» **Provided data**
Lemma read_json_returned (codec : json_codec) (p : list string)
  (fs : gmap (list string) node) :
  returned (read_json codec p fs)
  = match fs !! p with
    | Some (File data) =>
        match json_loads codec data with
        | Some v => Ok v
        | None => Raise JSONDecodeError
        end
    | Some (Dir _) => Raise (IsADirectoryError p)
    | None => Raise (FileNotFoundError p)
    end.
Proof.
  unfold read_json.
  rewrite returned_bind by (apply readonly_syscall; [done|apply fs_read_files]).
  unfold syscall, fs_read. simpl.
  destruct (fs !! p) as [[data|names]|]; simpl; try done.
  by destruct (json_loads codec data).
Qed.

Lemma scan_wallets_returned_cons (codec : json_codec) (w : list string)
  (name : string) (names : list string) (ids : pyset)
  (fs : gmap (list string) node) :
  returned (scan_wallets codec w (name :: names) ids fs)
  = if startswith "wallet_" name && endswith ".json" name
    then
      let? wallet_data := returned (read_json codec (child w name) fs) in
      let? ids' := add_wallet wallet_data ids in
      returned (scan_wallets codec w names ids' fs)
    else returned (scan_wallets codec w names ids fs).
Proof.
  cbn [scan_wallets]. destruct (_ && _); [|done].
  rewrite returned_bind by apply readonly_read_json.
  destruct (returned (read_json codec (child w name) fs)) as [d|e]; simpl;
    [|done].
  rewrite returned_bind by apply readonly_lift.
  done.
Qed.

Lemma reconcile_returned (codec : json_codec) (u w : list string)
  (fs : gmap (list string) node) :
  returned (reconcile codec u w fs)
  = match fs !! u with
    | None => Raise (FileNotFoundError u)
    | Some (Dir _) => Raise (IsADirectoryError u)
    | Some (File data) =>
        match json_loads codec data with
        | None => Raise JSONDecodeError
        | Some utxos =>
            match fs !! w with
            | None => Raise (FileNotFoundError w)
            | Some (File _) => Raise (NotADirectoryError w)
            | Some (Dir names) =>
                let? ids := returned (scan_wallets codec w names [] fs) in
                let? st := partition_utxos ids utxos in
                let? rep := make_report st in
                Ok (st, rep)
            end
        end
    end.
Proof.
  unfold reconcile.
  rewrite returned_bind by (by apply readonly_syscall).
  unfold syscall at 1, fs_exists. cbn [returned fst rbind].
  destruct (fs !! u) as [nd|] eqn:Hu.
  2:{ rewrite bool_decide_eq_false_2 by (by intros [? ?]). done. }
  rewrite bool_decide_eq_true_2 by eauto. cbn [negb].
  rewrite returned_bind by apply readonly_read_json.
  rewrite read_json_returned, Hu.
  destruct nd as [data|?]; [|done].
  destruct (json_loads codec data) as [utxos|]; [|done]. cbn [rbind].
  rewrite returned_bind
    by (apply readonly_syscall; [done|apply fs_listdir_files]).
  unfold syscall at 1, fs_listdir. cbn [returned fst].
  destruct (fs !! w) as [[?|names]|]; [done| |done]. cbn [rbind fst].
  rewrite returned_bind by apply readonly_scan_wallets.
  destruct (returned (scan_wallets codec w names [] fs)) as [ids|e];
    [|done]. cbn [rbind].
  rewrite returned_bind by apply readonly_lift.
  unfold lift at 1. cbn [returned].
  destruct (partition_utxos ids utxos) as [st|e]; [|done]. cbn [rbind].
  rewrite returned_bind by apply readonly_lift.
  unfold lift at 1. cbn [returned].
  by destruct (make_report st).
Qed.
Definition sorted {A} (le : A -> A -> bool) (l : list A) : list A :=
  fold_right (insert_by le) [] l.

(** [sorted(l, key=...)] on an integer key. *)
Definition sorted_by_key {A} (key : A -> Z) (l : list A) : list A :=
  sorted (fun x y => key x <=? key y) l.

(** ** Python strings *)

Definition is_space (c : ascii) : bool :=
  let n := nat_of_ascii c in
  ((n =? 32) || ((9 <=? n) && (n <=? 13)))%nat.

Fixpoint lstrip (s : string) : string :=
  match s with
  | EmptyString => EmptyString
  | String c r => if is_space c then lstrip r else s
  end.

Fixpoint rstrip (s : string) : string :=
  match s with
  | EmptyString => EmptyString
  | String c r =>
      match rstrip r with
      | EmptyString => if is_space c then EmptyString else String c EmptyString
      | r' => String c r'
      end
  end.

(** [s.strip()] *)
Definition strip (s : string) : string := rstrip (lstrip s).

(** [s.lower()] *)
Fixpoint lower (s : string) : string :=
  match s with
  | EmptyString => EmptyString
  | String c r =>
      let n := nat_of_ascii c in
      String (if ((65 <=? n) && (n <=? 90))%nat then ascii_of_nat (n + 32) else c)
             (lower r)
  end.

(** [s[n:]] *)
Fixpoint str_from (n : nat) (s : string) : string :=
  match n, s with
  | O, _ => s
  | S n', String _ r => str_from n' r
  | S _, EmptyString => EmptyString
  end.

(** [s[0:len(tag)] == tag] *)
Definition has_tag (tag s : string) : bool :=
  String.eqb (substring 0 (String.length tag) s) tag.

(** [s[len(tag) + 1:]] *)
Definition after_tag (tag s : string) : string :=
  str_from (String.length tag + 1) s.

(** [s.split(sep)] for a one-character separator. *)
Fixpoint split (sep : ascii) (s : string) : list string :=
  match s with
  | EmptyString => [EmptyString]
  | String c r =>
      if Ascii.eqb c sep then EmptyString :: split sep r
      else match split sep r with
           | h :: t => String c h :: t
           | [] => [String c EmptyString]
           end
  end.
(** * Laniakea: job records, image-build triggering and job scheduling

    A shallow embedding of
      - [src/laniakea/db/jobs.py]      (the [Job] model and its enumerations),
      - [src/admin/lkadmin/isotope.py] ([trigger_image_build]),
    together with a model of the job dispatcher and life-cycle operations,
    which live outside these two files and are taken from the specification.

    Conventions.  A column that may hold NULL (a Python attribute that may be
    [None]) is an [option].  Timestamps and priorities are integers ([Z]);
    UUIDs are numbers ([N]).  The committed rows of the [jobs] table are a
    list in insertion order. *)

From Stdlib Require Import ZArith NArith.
From stdpp Require Import base numbers list strings.

Local Open Scope string_scope.
Local Open Scope list_scope.
Local Open Scope nat_scope.

Abbreviation UUID := N (only parsing).
Abbreviation DateTime := Z (only parsing).

(** ** laniakea/db/jobs.py *)

Module JobStatus.
(** [class JobStatus(IntEnum)]: state of a job. *)
Inductive t :=
| UNKNOWN
| WAITING     (* waiting for someone to take the job *)
| DEPWAIT     (* waiting for a dependency *)
| SCHEDULED   (* job has been assigned *)
| RUNNING     (* the job is running *)
| DONE        (* the job is done *)
| TERMINATED  (* the job was terminated *)
| STARVING.   (* the job was denied computing resources for a long time *)

(** [UNKNOWN = 0], every later member is [enum.auto()]. *)
Definition value (s : t) : Z :=
  match s with
  | UNKNOWN => 0 | WAITING => 1 | DEPWAIT => 2 | SCHEDULED => 3
  | RUNNING => 4 | DONE => 5 | TERMINATED => 6 | STARVING => 7
  end%Z.

Definition members : list t :=
  [UNKNOWN; WAITING; DEPWAIT; SCHEDULED; RUNNING; DONE; TERMINATED; STARVING].

#[global] Instance status_eq_dec : EqDecision t.
Proof. solve_decision. Defined.
End JobStatus.

Module JobResult.
(** [class JobResult(IntEnum)]: result of a job. *)
Inductive t :=
| UNKNOWN
| SUCCESS_PENDING     (* successful, artifacts still missing *)
| SUCCESS
| FAILURE_DEPENDENCY  (* aborted because of a dependency issue *)
| FAILURE_PENDING     (* failed, artifacts or reports still missing *)
| FAILURE.

Definition value (r : t) : Z :=
  match r with
  | UNKNOWN => 0 | SUCCESS_PENDING => 1 | SUCCESS => 2
  | FAILURE_DEPENDENCY => 3 | FAILURE_PENDING => 4 | FAILURE => 5
  end%Z.

(** [JobResult.name] *)
Definition name (r : t) : string :=
  match r with
  | UNKNOWN => "UNKNOWN" | SUCCESS_PENDING => "SUCCESS_PENDING"
  | SUCCESS => "SUCCESS" | FAILURE_DEPENDENCY => "FAILURE_DEPENDENCY"
  | FAILURE_PENDING => "FAILURE_PENDING" | FAILURE => "FAILURE"
  end.

(** [JobResult.__str__] *)
Definition __str__ (r : t) : string :=
  if Z.eqb (value r) (value SUCCESS_PENDING) then "success-pending"
  else if Z.eqb (value r) (value SUCCESS) then "success"
  else if Z.eqb (value r) (value FAILURE_DEPENDENCY) then "failure-dependency"
  else if Z.eqb (value r) (value FAILURE_PENDING) then "failure-pending"
  else if Z.eqb (value r) (value FAILURE) then "failure"
  else String.append "JobResult." (name r).

#[global] Instance result_eq_dec : EqDecision t.
Proof. solve_decision. Defined.
End JobResult.

Module JobKind.
(** [class JobKind]: job kind identifier strings. *)
Definition OS_IMAGE_BUILD : string := "os-image-build".
Definition PACKAGE_BUILD : string := "package-build".
End JobKind.

(** [class Job(Base)]: one row of table [jobs]; also the in-memory object,
    whose attributes are all [None] until assigned or filled in on INSERT. *)
Record Job := mkJob {
  uuid : option UUID;               (* primary key, default=uuid4 *)
  status : option JobStatus.t;      (* default=JobStatus.WAITING *)
  module : option string;           (* nullable=False *)
  kind : option string;             (* nullable=False *)
  trigger : option UUID;
  version : option string;          (* DebVersion, can be null *)
  architecture : option string;     (* default='any' *)
  time_created : option DateTime;   (* default=datetime.utcnow *)
  time_assigned : option DateTime;
  time_finished : option DateTime;
  priority : option Z;
  worker : option UUID;
  result : option JobResult.t;      (* default=JobResult.UNKNOWN *)
  data : option string;             (* JSON document, never inspected *)
  latest_log_excerpt : option string
}.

» **Required work**
Every line that contains "table" should be copied out of the data.

» **Finished task**
    UUIDs are numbers ([N]).  The committed rows of the [jobs] table are a
(** [class Job(Base)]: one row of table [jobs]; also the in-memory object,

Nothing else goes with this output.